The problem:
Scan the entries that follow for the word "npos", then report every line in which it appears.

Data provided:
(** The branches of [translateType]: built-in names, then the three tables. *)
Lemma fine_named_type b s :
  fine (if decide (b = "void") then Ret (Type_base BVoid)
        else if decide (b = "int") then Ret (Type_base BInt)
        else if decide (b = "string") then Ret (Type_ BString true false)
        else if decide (b = "bool") then Ret (Type_base BBool)
        else match m_typedefs ts !! b with
        | Some t => Ret t
        | None =>
        match m_structs ts !! b with
        | Some t => Ret t
        | None =>
        match m_classes ts !! b with
        | Some t => Ret t
        | None => Throw (RuntimeError ("Unknown type: " +:+ s))
        end end end) (ty_ok D).
Proof.
  repeat (case_decide; [by apply ty_ok_base || (split; [done|by constructor|done])|]).
  destruct (m_typedefs ts !! b) eqn:E1; [exact (tb_typedef_ty _ _ _ Hts _ _ E1)|].
  destruct (m_structs ts !! b) eqn:E2; [exact (proj1 (tb_struct_ty _ _ _ Hts _ _ E2))|].
  by destruct (m_classes ts !! b) eqn:E3; [exact (tb_class_ty _ _ _ Hts _ _ E3)|].
Qed.

Lemma fine_resolveType x : fine (resolveType x ts) (ty_ok D).
Proof.
  unfold resolveType, translateType.
  eapply fine_bind; [by destruct (negb _); [apply fine_substr|apply fine_ret]|]. intros b1 _.
  eapply fine_bind; [by destruct (negb _); [apply fine_substr|apply fine_ret]|]. intros b _.
  eapply fine_bind; [apply fine_named_type|]. intros t Ht.
  assert (∀ c : bool, ty_ok D (if c then setPointer true t else t)) as Hp
    by (intros []; [by apply ty_ok_setPointer|done]).
  destruct (negb (str_find_char "["%char x =? npos)); [|apply Hp].
  destruct (negb (str_find_char "]"%char x =? npos)); [|done].
  eapply fine_bind; [apply fine_substr|]. intros n _.
  eapply (fine_bind _ _ (λ _, True)); [by case_decide; [|apply fine_stoi]|].
  intros k _. apply fine_ret. by apply ty_ok_setArray, Hp.
Qed.

(** The climb through [resolveType] leaves the typedefs after one step and then follows
    the hierarchy. *)
Lemma resolve_parent_declared x p : resolve_parent ts x = Some p → p ∈ D.*1.
Proof.
  unfold resolve_parent. pose proof (fine_resolveType x) as Hf.
  destruct (resolveType x ts) as [t| | |]; try done. simpl in Hf.
  destruct (hasParent t) eqn:Hp; [|done]. intros [= <-]. by apply (to_parent _ _ Hf).
Qed.

Lemma resolve_parent_class c p :
  static_ok D T → c ∈ D.*1 → resolve_parent ts c = Some p → parent_of ts c = Some p.
Proof.
  intros HD Hc. pose proof (so_identifier _ _ HD _ Hc) as Hid.
  unfold resolve_parent, resolveType, translateType.
  rewrite !str_find_char_free by (apply identifier_free; [done..|exact Hid]).
  cbn [negb mbind outcome_bind]. rewrite Z.eqb_refl. cbn [negb mbind outcome_bind].
  repeat (case_decide; [done|]).
  destruct (m_typedefs ts !! c) eqn:E1.
  { exfalso. apply (so_disjoint _ _ HD c); [|done]. by apply (tb_typedefs _ _ _ Hts). }
  destruct (m_structs ts !! c) as [t|] eqn:E2.
  { destruct (tb_struct_ty _ _ _ Hts _ _ E2) as [_ Hn]. bind_ret. by rewrite Hn. }
  unfold parent_of. by destruct (m_classes ts !! c).
Qed.

Lemma resolve_chain_class c l :
  static_ok D T → c ∈ D.*1 → chain (parent_of ts) c l → ∃ l', chain (resolve_parent ts) c l'.
Proof.
  intros HD Hc Hl. induction Hl as [c Hn|c p l Hp _ IH].
  - exists []. constructor. destruct (resolve_parent ts c) eqn:E; [|done].
    apply (resolve_parent_class _ _ HD Hc) in E. congruence.
  - destruct (resolve_parent ts c) as [q|] eqn:E; [|exists []; by constructor].
    pose proof (resolve_parent_class _ _ HD Hc E). simplify_eq.
    destruct IH as [l' Hl']; [by eapply resolve_parent_declared|].
    exists (c :: l'). by econstructor.
Qed.

Lemma resolve_chain c : static_ok D T → ∃ l, chain (resolve_parent ts) c l.
Proof.
  intros HD. destruct (resolve_parent ts c) as [p|] eqn:E; [|exists []; by constructor].
  pose proof (resolve_parent_declared _ _ E) as Hp.
  destruct (walk_chain _ _ _ (acyclic_walk ts p (tb_acyclic _ _ _ Hts))) as [l Hl].
  destruct (resolve_chain_class _ _ HD Hp Hl) as [l' Hl'].
  exists (c :: l'). by econstructor.
Qed.

Lemma fine_find_method_chain cls m : ∀ fuel c l,
  chain (resolve_parent ts) c l → (S (length l) ≤ fuel)%nat →
  fine (find_method fuel c cls m ts) (λ _, True).
Proof.
  intros fuel c l Hl. revert fuel.
  induction Hl as [c Hn|c p l Hp _ IH]; intros [|fuel] Hf; try (simpl in Hf; lia);
    cbn [find_method]; (destruct (List.find _ _); [done|]);
    (eapply (fine_bind _ _ (λ t, resolveType c ts = Ret t));
      [pose proof (fine_resolveType c) as Hr; by destruct (resolveType c ts)|]);
    intros t Ht; unfold resolve_parent in *; rewrite Ht in *;
    destruct (hasParent t); simpl; try done.
  simplify_eq. apply IH. simpl in Hf. lia.
Qed.

Lemma fine_find_method cls m c :
  static_ok D T → fine (find_method (resolve_fuel ts) c cls m ts) (λ _, True).
Proof.
  intros HD. destruct (resolve_chain c HD) as [l Hl].
  eapply fine_find_method_chain; [exact Hl|]. by apply (resolve_chain_length ts c).
Qed.

Lemma fine_isCompatible from to :
  printable from → printable to → fine (isCompatible from to ts) (λ _, True).
Proof.
  intros Hf Ht. destruct (isCompatible_spec ts from to (tb_acyclic _ _ _ Hts) Hf Ht) as (b & -> & _).
  done.
Qed.

Lemma fine_getAllVirtualMethods c : fine (getAllVirtualMethods c ts) (Forall (fn_ok D)).
Proof.
  destruct (lineage_acyclic ts c (tb_acyclic _ _ _ Hts)) as [l Hl].
  unfold getAllVirtualMethods.
  rewrite (getAllVirtualMethods_loop_spec _ _ _ l)
    by (done || apply acyclic_walk, (tb_acyclic _ _ _ Hts)).
  assert (Forall (fn_ok D) (lineage_methods ts l)) as Hall.
  { apply Forall_concat, Forall_fmap, Forall_true. apply (tb_methods _ _ _ Hts). }
  simpl. apply Forall_forall. intros f [Hf _]%collected_sound.
  by eapply Forall_forall.
Qed.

Result of the exercise:
  destruct (negb (str_find_char "["%char x =? npos)); [|apply Hp].
  destruct (negb (str_find_char "]"%char x =? npos)); [|done].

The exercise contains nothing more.